On the one hand, clicks-and-mortar retailers have discovered that they need content management systems that are far more versatile than they could get by with just a few years ago. At the same time, the developers of content management systems have upgraded them from simple, serial workflow tools into systems that can simultaneously manage several file upgrades from several departments while at the same time handle short-term modifications to reflect a retailer’s marketing campaign.
But there’s more to the content management systems’ role than permitting companies to refresh their Web pages on a regular basis. Manning notes that manufacturing companies and retailers that, until recently, were not on the Web in any big way, have had to become quasi- publishers as their Web sites have become more central to their operations.
“They’re accidental publishers,” Manning says. “These are firms that are not professional publishers.
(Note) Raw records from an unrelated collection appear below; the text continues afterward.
(** Without two free slots the pipe is given back. *)
Lemma new_pipe_fails p s H :
  files_ok s H → f_pipes s !! p = None → (length (f_free s) < 2)%nat →
  wlp (pipe_files p)
    (λ r s', r = Err NoFreeFileTableEntry ∧ files_ok s' H)
    (with_pipes (<[p := {| pi_strong := 2; pi_pipe := pipe_new |}]> (f_pipes s)) s).
Proof.
  intros Hok Hp Hlen. set (s0 := with_pipes _ s). assert (f_pipes s0 !! p = Some {| pi_strong := 2; pi_pipe := pipe_new |}) as Hp0 by apply lookup_insert_eq.
  destruct (f_free s) as [|f0 [|??]] eqn:Hf; [| |simpl in Hlen; lia].
  - destruct (drop_pipe_run (pipe_end p false) p s0 _ eq_refl Hp0) as [ns Hd]. rewrite /wlp /pipe_files (bind_Ret _ _ _ _ _ (try_new_full_run _ s0 _ Hf Hd)).
    rewrite (bind_Ret _ _ _ _ _ (pipe_unref_run p _ (closed_cell {| pi_strong := 2; pi_pipe := pipe_new |} false) (lookup_insert_eq _ _ _))).
    split; [done|]. eapply files_ok_ext; [..|exact Hok]; [done..|]. rewrite /close_pipe /=. by rewrite !delete_insert_eq delete_id.
  - rewrite /wlp /pipe_files (bind_Ret _ _ _ _ _ (try_new_run _ s0 f0 [] Hf)). set (s1 := with_cells _ _).
    destruct (drop_pipe_run (pipe_end p true) p s1 _ eq_refl Hp0) as [ns Hd].
    rewrite (bind_Ret _ _ _ _ _ (try_new_full_run _ s1 _ eq_refl Hd)). set (s2 := with_notified _ _).
    assert (f_pipes s2 !! p = Some (closed_cell {| pi_strong := 2; pi_pipe := pipe_new |} true)) as Hp2 by apply lookup_insert_eq.
    destruct (drop_pipe_run (pipe_end p false) p s2 _ eq_refl Hp2) as [ns' Hd'].
    rewrite (bind_Ret _ _ _ _ _ (file_close_last_run f0 _ s2 _ (lookup_insert_eq _ _ _) eq_refl Hd')).
    split; [done|]. destruct Hok as (Hsl & Hc & Hpo). eapply (files_ok_ext s); [by rewrite /= Hf| | |done].
    + simpl. apply delete_insert_id. apply (proj2 Hsl f0). rewrite Hf. by left.
    + rewrite /close_pipe /=. by rewrite !delete_insert_eq delete_id.
Qed.
Lemma new_pipe_wlp s H :
  files_ok s H →
  wlp new_pipe (λ r s', match r with Ok (f0, f1) => files_ok s' (f1 :: f0 :: H) | Err e => e = NoFreeFileTableEntry ∧ files_ok s' H end) s.
Proof.
  intros Hok0. apply wlp_bind, on_env_wlp. intros avail e. apply wlp_bind, wlp_assert. intros _.
  assert (files_ok (with_env e s) H) as Hok by done. clear Hok0. revert Hok. generalize (with_env e s). clear s e avail. intros s Hok.
  rewrite /wlp {1}/mbind /M_bind /=. set (p := fresh _). assert (f_pipes s !! p = None) as Hp by (apply not_elem_of_dom, is_fresh).
  change (wlp (pipe_files p) (λ r s', match r with Ok (f0, f1) => files_ok s' (f1 :: f0 :: H) | Err e => e = NoFreeFileTableEntry ∧ files_ok s' H end)
    (with_pipes (<[p := {| pi_strong := 2; pi_pipe := pipe_new |}]> (f_pipes s)) s)).
  destruct (decide (length (f_free s) < 2)%nat) as [Hlen|Hlen].
  - eapply wlp_mono; [exact (new_pipe_fails p s H Hok Hp Hlen)|]. by intros r s' [-> Hok'].
  - destruct (f_free s) as [|f0 [|f1 free]] eqn:Hf; [simpl in Hlen; lia..|]. set (s0 := with_pipes _ s).
    rewrite /wlp /pipe_files (bind_Ret _ _ _ _ _ (try_new_run _ s0 f0 _ Hf)). set (s1 := with_cells _ _).
    rewrite (bind_Ret _ _ _ _ _ (try_new_run _ s1 f1 free eq_refl)). destruct Hok as (Hsl & Hc & Hpo).
    destruct (take_slot s0 H f0 (f1 :: free) {| fc_strong := 1; fc_file := pipe_end p false |} Hsl Hc Hf eq_refl) as (Hsl1 & Hc1 & Hn0).
    destruct (take_slot s1 (f0 :: H) f1 free {| fc_strong := 1; fc_file := pipe_end p true |} Hsl1 Hc1 eq_refl eq_refl) as (Hsl2 & Hc2 & Hn1).
    split; [done|]. split; [done|]. simpl in Hn1. apply lookup_insert_None in Hn1 as [Hn1 Hne]. by apply pipes_ok_new.
Qed.

(** ** Reading and writing *)

Definition pipe_io (k : PipeCall) : Prop := pipe_call_ok k ∧ match k with PipeClose _ => False | _ => True end.
Lemma queue_turn_open k q (w : bool) :
  pipe_io k → (if w then q_write_open (queue_turn k q).1.2 else q_read_open (queue_turn k q).1.2) = if w then q_write_open q else q_read_open q.
Proof. intros [_ Hk]. destruct k as [src n|len|]; simpl; [repeat case_match; simplify_eq/=; done|repeat case_match; simplify_eq/=; done|done]. Qed.
Lemma pipes_ok_update cells pipes p x y :
  pipes_ok cells pipes → pipes !! p = Some x → pi_strong y = pi_strong x → pipe_ok (pi_pipe y) → (∀ w, end_open (pi_pipe y) w = end_open (pi_pipe x) w) →
  pipes_ok cells (<[p := y]> pipes).
Proof.
  intros (Hp & Hn & Hu) Hx Hs Hy He. split; [|split; [|done]].
  - intros q z Hz. apply lookup_insert_Some in Hz as [[<- <-]|[Hne Hz]]; [|by apply Hp].
    destruct (Hp p x Hx) as (_ & Hs' & Hpos & Hw). split; [done|]. rewrite !He Hs. split; [done|]. split; [done|]. intros w. by rewrite He.
  - intros i c q w Hi Hc. rewrite lookup_insert_is_Some'. right. by apply (Hn i c q w).
Qed.
Lemma on_pipe_wp p k s H x :
  files_ok s H → f_pipes s !! p = Some x → pipe_io k →
  wp (on_pipe p k) (λ t s', files_ok s' H ∧ t = (queue_turn k (queue_of (pi_pipe x))).1.1) s.
Proof.
  intros (Hsl & Hc & Hpo) Hx Hk. pose proof Hpo as (Hpc & _). destruct (Hpc p x Hx) as (Hok & _).
  pose proof (pipe_turn_wp k (pi_pipe x) (proj1 Hk) Hok) as Ht. rewrite /wp in Ht. destruct (pipe_turn k _) as [t l|] eqn:Er; [|done].
  destruct Ht as [Hok' Hq]. rewrite /wp (on_pipe_run p k s x t l Hx Er) Hq. split; [|done]. split; [done|]. split; [done|]. simpl.
  apply (pipes_ok_update _ _ p x); [done..|]. intros w. pose proof (queue_turn_open k (queue_of (pi_pipe x)) w Hk) as Hw. rewrite Hq in Hw. by destruct w.
Qed.
Lemma load_off_wlp {A} f c (k : Z → M Files A) (Q : A → Files → Prop) s :
  f_cells s !! f = Some c → (∀ off, wlp (k off) Q s) → wlp (load_off f ≫= k) Q s.
Proof. intros Hc Hk. rewrite /wlp /load_off /get_cell /mbind /M_bind /= Hc /=. apply Hk. Qed.
Lemma advance_off_wlp f n s H : files_ok s H → f ∈ H → wlp (advance_off f n) (λ _ s', files_ok s' H) s.
Proof.
  intros Hok Hf. pose proof Hok as (_ & (Hc1 & Hc2) & _). destruct (Hc2 f Hf) as [c Hc]. apply (get_cell_wlp f c); [done|].
  destruct (fd_data (fc_file c)) as [p|ip off|major ip] eqn:Hd; [done| |done]. apply wlp_modify.
  pose proof Hok as ((Hnd & Hfree) & _ & Hp). split; [|split]; simpl.
  - split; [done|]. intros i. simpl. rewrite Hfree. destruct (decide (f = i)) as [<-|Hne]; [rewrite lookup_insert_eq; naive_solver|by rewrite lookup_insert_ne].
  - split.
    + intros i c' Hi. apply lookup_insert_Some in Hi as [[<- <-]|[Hne Hi]]; [by apply (Hc1 f c)|by apply Hc1].
    + intros i Hi. rewrite lookup_insert_is_Some'. right. by apply Hc2.
  - rewrite -insert_delete_eq. apply pipes_ok_insert; [|apply lookup_delete_eq|by intros q w [Hq _]].
    apply (pipes_ok_delete _ _ f c); [done..|]. intros q w [Hq _]. congruence.
Qed.
Lemma write_chunk_of_wlp f ip src i s H :
  files_ok s H → f ∈ H →
  wlp (write_chunk_of f ip src i) (λ r s', files_ok s' H ∧ match r with inr (Ok n) => n = Z.of_nat (length src) | _ => True end) s.
Proof.
  intros Hok Hf. pose proof Hok as (_ & (_ & Hc2) & _). destruct (Hc2 f Hf) as [c Hc]. rewrite /write_chunk_of.
  destruct (i <? _); [|done]. apply (load_off_wlp f c); [done|]. intros off. apply wlp_bind, on_env_wlp. intros [n|e'] e.
  - apply wlp_bind. eapply wlp_mono; [by apply (advance_off_wlp f n (with_env e s) H)|]. intros ? s' Hok'. by destruct (n =? _).
  - done.
Qed.
Lemma inode_file_write_wlp f ip src s H :
  files_ok s H → f ∈ H →
  wlp (inode_file_write f ip src) (λ r s', files_ok s' H ∧ match r with Ok n => n = Z.of_nat (length src) | Err _ => True end) s.
Proof.
  intros Hok Hf. apply (while_wlp _ _ (λ _ s, files_ok s H)); [|done]. intros i s' Hok'. eapply wlp_mono; [exact (write_chunk_of_wlp f ip src i s' H Hok' Hf)|].
  by intros [i'|[n|e]] s'' [??].
Qed.
Lemma inode_file_read_wlp f ip len s H : files_ok s H → f ∈ H → wlp (inode_file_read f ip len) (λ _ s', files_ok s' H) s.
Proof.
  intros Hok Hf. pose proof Hok as (_ & (_ & Hc2) & _). destruct (Hc2 f Hf) as [c Hc]. rewrite /inode_file_read.
  apply (load_off_wlp f c); [done|]. intros off. apply wlp_bind, on_env_wlp. intros [b|e'] e; [|done].
  apply wlp_bind. by apply (wlp_mono _ (λ _ s', files_ok s' H)); [apply (advance_off_wlp f _ (with_env e s) H)|].
Qed.
Lemma held_pipe s H f c p w : files_ok s H → f_cells s !! f = Some c → names_pipe c p w → is_Some (f_pipes s !! p).
Proof. intros (_ & _ & _ & Hn & _) Hc Hp. by apply (Hn f c p w). Qed.
Lemma on_pipe_wlp f c p k s H :
  files_ok s H → f_cells s !! f = Some c → fd_data (fc_file c) = PipeFile p → pipe_io k → wlp (on_pipe p k) (λ _ s', files_ok s' H) s.
Proof.
  intros Hok Hc Hd Hk. destruct (held_pipe s H f c p _ Hok Hc (conj Hd eq_refl)) as [x Hx].
  apply wlp_of_wp. eapply wp_mono; [by apply (on_pipe_wp p k s H x)|]. by intros t s' [??].
Qed.
Lemma file_read_wlp f len s H : files_ok s H → f ∈ H → 0 ≤ len < 2 ^ 64 - 1 → wlp (file_read f len) (λ _ s', files_ok s' H) s.
Proof.
  intros Hok Hf Hlen. pose proof Hok as (_ & (_ & Hc2) & _). destruct (Hc2 f Hf) as [c Hc]. apply (get_cell_wlp f c); [done|].
  destruct (negb _); [done|]. destruct (fd_data (fc_file c)) as [p|ip off|major ip] eqn:Hd.
  - apply wlp_bind. by apply (wlp_mono _ (λ _ s', files_ok s' H)); [apply (on_pipe_wlp f c)|].
  - apply wlp_bind. by apply (wlp_mono _ (λ _ s', files_ok s' H)); [apply inode_file_read_wlp|].
  - destruct (get_device devices major); [|done]. apply wlp_bind, on_env_wlp. by intros r e.
Qed.
Lemma file_write_wlp f src s H : files_ok s H → f ∈ H → Z.of_nat (length src) < 2 ^ 64 - 1 → wlp (file_write f src) (λ _ s', files_ok s' H) s.
Proof.
  intros Hok Hf Hlen. pose proof Hok as (_ & (_ & Hc2) & _). destruct (Hc2 f Hf) as [c Hc]. apply (get_cell_wlp f c); [done|].
  destruct (negb _); [done|]. destruct (fd_data (fc_file c)) as [p|ip off|major ip] eqn:Hd.
  - apply wlp_bind. apply (wlp_mono _ (λ _ s', files_ok s' H)); [apply (on_pipe_wlp f c); [done..|]; split; [split; [done|lia]|done]|done].
  - apply wlp_bind. eapply wlp_mono; [exact (inode_file_write_wlp f ip src s H Hok Hf)|]. by intros r s' [??].
  - destruct (get_device devices major); [|done]. apply wlp_bind, on_env_wlp. by intros r e.
Qed.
Yet suddenly they find themselves with all the same problems: Somebody creates content, somebody else edits it, and then they have to put it up.”
Manning says, “If you’re a manufacturer, you might not have that discipline, except for a few pockets of the company.”
Thanks to the improvements in content management tools over the last few years, these “accidental publishers” can now better manage their Web sites without incident, Manning says.
In Best Buy’s case, the Interwoven product allows the company to pull data from a variety of sources. For example, product specs are drawn from a Microsoft SQL Server database, while pricing data comes from the same mainframe that’s supporting the retail stores.
Other files, such as “how-to” explanations for installing electronic equipment are stored in simple text format and are converted by TeamSite into HTML code. Then, they’re fed to a staging server.
Ultimately, everything is pushed out to the company’s Web host, Exodus Communications, Perry explains.
Getting to this point wasn’t easy. Perry recalls that prior to the implementation of TeamSite, his staff was literally manually entering all the code each week for each new version of the home page. Today, most of the process is automated, and at any given time, his staff is working on editions of the Web page five weeks in advance.
For example, the edition for the week of May 13 is nearing its final deadline, while an early version has been just begun for the June 10 edition.
If anything, Judge sees a Web site that’s even more closely aligned with the stores. For example, by the time the Christmas shopping rolls around, Best Buy will have installed 10 interactive kiosks in each of its stores that will run off the same databases supporting its Web site.
“What we believe in is one brand in multiple channels,” Judge says. “If you believe in that philosophy, it requires integration and consistency across all the channels. But the retailers who can provide that are the ones who will win.”